Firms implementing high-frequency trading strategies are faced with decisions on where to physically locate the servers that receive data and execute trades.

It’s not simply a question of co-locating within a few feet of an exchange’s matching engine within a data center, but must take into account multiple matching engines and data centers.

“If a firm is executing a multimarket strategy, it needs to be able to capture data with microsecond precision, and be able to manage data storage in multiple locations,” Roji Oommen, senior director of business development, financial services at Savvis, told Markets Media.

Savvis hosts trading systems and matching engines for many liquidity venues, including traditional equities and derivatives exchanges, dark pools, crossing networks, and ECNs.

Over 200 securities and trading firms are located in it NJ2 data center in Weehawken, N.J., including investment banks, broker-dealers, market makers, prop and quant traders, and service provides.

Matching engines for five of the nine largest U.S. equity dark pools are located in NJ2, which is responsible for half of average daily volume traded in U.S. equities dark pools.

Selerity, a provider of event data to high frequency traders, has had to face the issue of deciding where to be located to get access to the most financial services servers.

Selerity clients also have to deal with figuring out the best location to be in, so that they have the fastest, most direct access to exchanges.

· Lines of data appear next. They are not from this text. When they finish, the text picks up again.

Definition flag_text (flag : string) : string := if (String.length flag =? 1)%nat then "-" +:+ flag else "--" +:+ flag.
Fixpoint path_strings (showOptions : bool) (prefix : string) (cmd : Command) : list string :=
  match cmd with
  | MkOutput name subs opts =>
      let newPrefix := prefix +:+ name in
      newPrefix :: (if negb (String.eqb prefix "") && showOptions then (fun names => String.concat " / " ((fun f => newPrefix +:+ " " +:+ flag_text f) <$> names)) <$> opts else []) ++
      concat (map (fun sub => path_strings showOptions (newPrefix +:+ " ") sub) subs)
  end.
Definition cmdPathStrings (cmd : Command) (showOptions : bool) : list string := merge_sort String.le (path_strings showOptions "" cmd).

(** *** Completions *)

Record singleOption := MkSingle { LongNames : list string; ShortNames : list string; so_Description : string }.
Record comp_options := MkCompOptions { Flags : list singleOption; Options_ : list singleOption; ShortFlags : list string; ShortOptions : list string; LongFlags : list string; LongOptions : list string }.
Inductive completionCommand := MkComp (Name FullName Description : string) (Subcommands : list completionCommand) (o : comp_options) (IsFinal : bool).
Definition c_Name (c : completionCommand) : string := match c with MkComp n _ _ _ _ _ => n end.
Definition c_Subcommands (c : completionCommand) : list completionCommand := match c with MkComp _ _ _ s _ _ => s end.

(** The first name of one byte. *)
Definition short_of (o : copt) : list string := match List.find (fun n => (String.length n =? 1)%nat) (co_names o) with Some n => [n] | None => [] end.
Definition single (o : copt) : singleOption := MkSingle [co_name o] (short_of o) (co_desc o).
Definition completion_options (opts : list copt) : comp_options :=
  let flags := filter (fun o => co_flag o = true) opts in
  let others := filter (fun o => co_flag o = false) opts in
  let sorted l := merge_sort String.le l in
  MkCompOptions (single <$> flags) (single <$> others) (sorted (flags ≫= short_of)) (sorted (others ≫= short_of)) (sorted (co_name <$> flags)) (sorted (co_name <$> others)).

“Anybody running a trading strategy has to be as close as possible to that market, but they may also need to coordinate between multiple markets,” Andrew Brook, chief technology officer at Selerity, told Markets Media.

Selerity’s ultra-low latency platform delivers machine-readable event data immediately as events are breaking.

Its product offering is aimed at programmatic traders looking to incorporate market-moving events into their automated trading and risk management models, for whom speed is paramount.

When placing orders to an exchange, a firm will want to do so from a server in close proximity to the exchange’s matching engine.  However, many trading strategies will involve placing orders on multiple exchanges, in which case the firm needs to consider the travel times to two separate matching engines.

“If you’re executing a pairs trading strategy involving trades on companies that have similar characteristics but trade on separate exchanges, then the optimal geographic location is somewhere between the exchanges’ matching engines,” Brook said.

The New York metropolitan area is unique in its concentration of matching engines: NYSE’s matching engine is in Mahwah, N.J., in the northern part of the state, and Nasdaq’s is in Carteret, to the south.

Secaucus, located approximately midway between Mahwah and Carteret, is therefore a logical point from which to execute a trading strategy.

“We have clients who will make trading decisions from Secaucus, and fire off trading signals to Carteret and Mahwah,” said Brook.

The result is an “ecosystem where you have a collection of markets in close proximity,” he said.